__DIRECTIONS__:
Each line of the records that holds the word "string" should be copied out.

__DATA SHOWN__:
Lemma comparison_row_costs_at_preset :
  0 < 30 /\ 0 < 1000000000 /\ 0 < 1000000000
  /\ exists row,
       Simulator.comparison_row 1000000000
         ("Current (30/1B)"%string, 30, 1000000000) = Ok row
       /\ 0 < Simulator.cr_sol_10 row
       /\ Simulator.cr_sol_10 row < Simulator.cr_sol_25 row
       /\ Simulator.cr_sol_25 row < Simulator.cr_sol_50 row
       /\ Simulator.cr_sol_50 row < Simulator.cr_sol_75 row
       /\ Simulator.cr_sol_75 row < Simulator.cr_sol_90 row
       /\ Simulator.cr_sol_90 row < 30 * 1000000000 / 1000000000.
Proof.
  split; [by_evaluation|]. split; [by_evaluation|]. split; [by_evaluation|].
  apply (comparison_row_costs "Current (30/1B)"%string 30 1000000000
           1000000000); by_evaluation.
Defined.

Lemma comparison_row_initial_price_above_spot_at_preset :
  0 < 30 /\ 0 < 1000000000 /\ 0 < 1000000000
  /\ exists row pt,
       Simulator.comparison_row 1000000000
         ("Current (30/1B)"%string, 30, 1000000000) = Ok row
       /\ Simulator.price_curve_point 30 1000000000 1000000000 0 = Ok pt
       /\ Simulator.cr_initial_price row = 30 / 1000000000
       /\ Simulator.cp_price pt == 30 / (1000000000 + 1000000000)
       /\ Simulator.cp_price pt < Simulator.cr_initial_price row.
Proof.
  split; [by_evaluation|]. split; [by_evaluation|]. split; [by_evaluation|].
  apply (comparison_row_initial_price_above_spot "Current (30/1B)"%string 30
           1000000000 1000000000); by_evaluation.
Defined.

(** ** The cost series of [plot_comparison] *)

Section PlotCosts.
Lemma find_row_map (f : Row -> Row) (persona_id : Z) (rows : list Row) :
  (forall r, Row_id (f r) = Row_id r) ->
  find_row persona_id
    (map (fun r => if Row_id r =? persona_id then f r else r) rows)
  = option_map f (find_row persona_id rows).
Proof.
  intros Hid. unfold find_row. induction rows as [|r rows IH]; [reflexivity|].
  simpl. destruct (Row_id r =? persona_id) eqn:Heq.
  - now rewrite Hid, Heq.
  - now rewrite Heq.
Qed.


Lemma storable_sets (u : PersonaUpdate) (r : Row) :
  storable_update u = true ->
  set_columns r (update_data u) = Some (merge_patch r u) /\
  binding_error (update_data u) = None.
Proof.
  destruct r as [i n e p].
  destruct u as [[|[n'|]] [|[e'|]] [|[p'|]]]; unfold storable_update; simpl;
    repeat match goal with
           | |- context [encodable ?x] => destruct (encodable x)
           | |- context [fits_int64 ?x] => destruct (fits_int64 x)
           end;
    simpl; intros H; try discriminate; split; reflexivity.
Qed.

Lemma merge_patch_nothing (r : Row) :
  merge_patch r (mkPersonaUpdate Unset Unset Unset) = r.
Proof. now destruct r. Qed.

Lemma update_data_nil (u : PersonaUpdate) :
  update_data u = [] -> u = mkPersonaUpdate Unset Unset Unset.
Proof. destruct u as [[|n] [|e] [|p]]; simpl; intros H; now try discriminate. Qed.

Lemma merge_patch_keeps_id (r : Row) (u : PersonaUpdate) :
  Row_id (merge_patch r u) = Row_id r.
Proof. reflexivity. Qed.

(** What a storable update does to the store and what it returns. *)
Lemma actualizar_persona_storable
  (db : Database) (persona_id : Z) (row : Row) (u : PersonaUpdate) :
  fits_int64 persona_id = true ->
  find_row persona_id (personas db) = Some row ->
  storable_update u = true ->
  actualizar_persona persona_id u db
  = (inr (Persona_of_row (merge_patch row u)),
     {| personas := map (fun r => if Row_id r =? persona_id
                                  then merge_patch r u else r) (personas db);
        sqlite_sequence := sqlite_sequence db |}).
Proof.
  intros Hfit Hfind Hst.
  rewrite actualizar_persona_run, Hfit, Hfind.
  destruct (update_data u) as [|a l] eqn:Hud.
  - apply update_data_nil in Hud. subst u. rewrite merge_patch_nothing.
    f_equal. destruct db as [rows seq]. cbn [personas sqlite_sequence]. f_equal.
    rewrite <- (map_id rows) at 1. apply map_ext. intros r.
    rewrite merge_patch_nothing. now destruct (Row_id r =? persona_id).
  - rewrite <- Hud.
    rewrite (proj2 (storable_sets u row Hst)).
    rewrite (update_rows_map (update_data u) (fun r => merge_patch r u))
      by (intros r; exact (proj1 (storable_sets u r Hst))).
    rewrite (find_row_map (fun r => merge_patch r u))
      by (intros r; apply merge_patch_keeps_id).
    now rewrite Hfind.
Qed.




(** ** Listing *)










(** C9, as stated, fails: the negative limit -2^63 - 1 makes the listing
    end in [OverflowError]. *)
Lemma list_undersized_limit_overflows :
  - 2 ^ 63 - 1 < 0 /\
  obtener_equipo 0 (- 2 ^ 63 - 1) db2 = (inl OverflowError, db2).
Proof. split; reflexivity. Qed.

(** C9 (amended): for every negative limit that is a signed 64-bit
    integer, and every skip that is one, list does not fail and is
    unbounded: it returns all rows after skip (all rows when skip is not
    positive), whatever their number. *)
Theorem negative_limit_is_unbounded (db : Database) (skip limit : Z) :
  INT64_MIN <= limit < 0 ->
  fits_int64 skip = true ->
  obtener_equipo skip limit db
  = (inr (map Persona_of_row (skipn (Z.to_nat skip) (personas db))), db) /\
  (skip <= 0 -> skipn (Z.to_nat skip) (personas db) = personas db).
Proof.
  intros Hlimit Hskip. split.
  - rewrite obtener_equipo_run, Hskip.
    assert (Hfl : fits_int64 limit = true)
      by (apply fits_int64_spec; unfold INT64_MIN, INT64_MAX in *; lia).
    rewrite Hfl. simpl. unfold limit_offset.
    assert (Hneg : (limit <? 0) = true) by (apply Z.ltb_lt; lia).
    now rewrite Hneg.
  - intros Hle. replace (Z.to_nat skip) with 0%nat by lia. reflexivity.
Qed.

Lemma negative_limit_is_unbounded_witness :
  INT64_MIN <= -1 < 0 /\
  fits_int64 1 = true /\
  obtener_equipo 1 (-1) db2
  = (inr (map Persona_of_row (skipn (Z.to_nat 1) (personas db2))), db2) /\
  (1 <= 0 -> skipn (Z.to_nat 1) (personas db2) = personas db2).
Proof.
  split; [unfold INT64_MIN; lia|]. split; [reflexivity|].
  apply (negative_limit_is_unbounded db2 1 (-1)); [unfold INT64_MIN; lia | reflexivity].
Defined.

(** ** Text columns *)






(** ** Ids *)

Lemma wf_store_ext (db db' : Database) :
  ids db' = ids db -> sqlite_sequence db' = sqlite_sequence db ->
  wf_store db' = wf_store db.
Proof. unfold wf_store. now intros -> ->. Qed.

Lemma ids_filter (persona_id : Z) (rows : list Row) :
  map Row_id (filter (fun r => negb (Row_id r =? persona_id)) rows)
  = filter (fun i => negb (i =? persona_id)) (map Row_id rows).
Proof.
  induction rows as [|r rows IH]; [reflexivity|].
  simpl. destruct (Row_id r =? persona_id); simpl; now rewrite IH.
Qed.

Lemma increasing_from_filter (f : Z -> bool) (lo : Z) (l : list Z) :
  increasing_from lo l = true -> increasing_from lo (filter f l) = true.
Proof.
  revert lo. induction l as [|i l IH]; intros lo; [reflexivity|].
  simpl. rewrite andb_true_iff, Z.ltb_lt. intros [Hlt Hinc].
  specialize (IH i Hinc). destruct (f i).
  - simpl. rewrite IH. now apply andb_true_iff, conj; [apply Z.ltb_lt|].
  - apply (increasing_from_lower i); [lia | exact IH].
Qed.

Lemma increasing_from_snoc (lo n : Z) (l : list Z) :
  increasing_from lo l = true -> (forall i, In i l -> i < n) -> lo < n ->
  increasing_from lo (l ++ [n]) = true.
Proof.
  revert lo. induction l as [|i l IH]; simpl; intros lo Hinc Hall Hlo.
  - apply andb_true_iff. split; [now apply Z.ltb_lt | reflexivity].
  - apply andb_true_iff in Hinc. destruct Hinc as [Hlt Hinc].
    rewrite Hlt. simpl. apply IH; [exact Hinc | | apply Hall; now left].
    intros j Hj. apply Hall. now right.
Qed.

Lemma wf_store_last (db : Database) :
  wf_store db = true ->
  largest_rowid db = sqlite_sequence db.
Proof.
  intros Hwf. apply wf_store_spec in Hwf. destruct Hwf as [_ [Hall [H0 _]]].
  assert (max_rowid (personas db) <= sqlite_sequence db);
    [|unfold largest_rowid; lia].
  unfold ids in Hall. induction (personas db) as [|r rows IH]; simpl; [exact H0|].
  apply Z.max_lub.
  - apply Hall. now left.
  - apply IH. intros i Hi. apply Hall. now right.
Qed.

__TASK ANSWER__:
         ("Current (30/1B)"%string, 30, 1000000000) = Ok row
  apply (comparison_row_costs "Current (30/1B)"%string 30 1000000000
         ("Current (30/1B)"%string, 30, 1000000000) = Ok row
  apply (comparison_row_initial_price_above_spot "Current (30/1B)"%string 30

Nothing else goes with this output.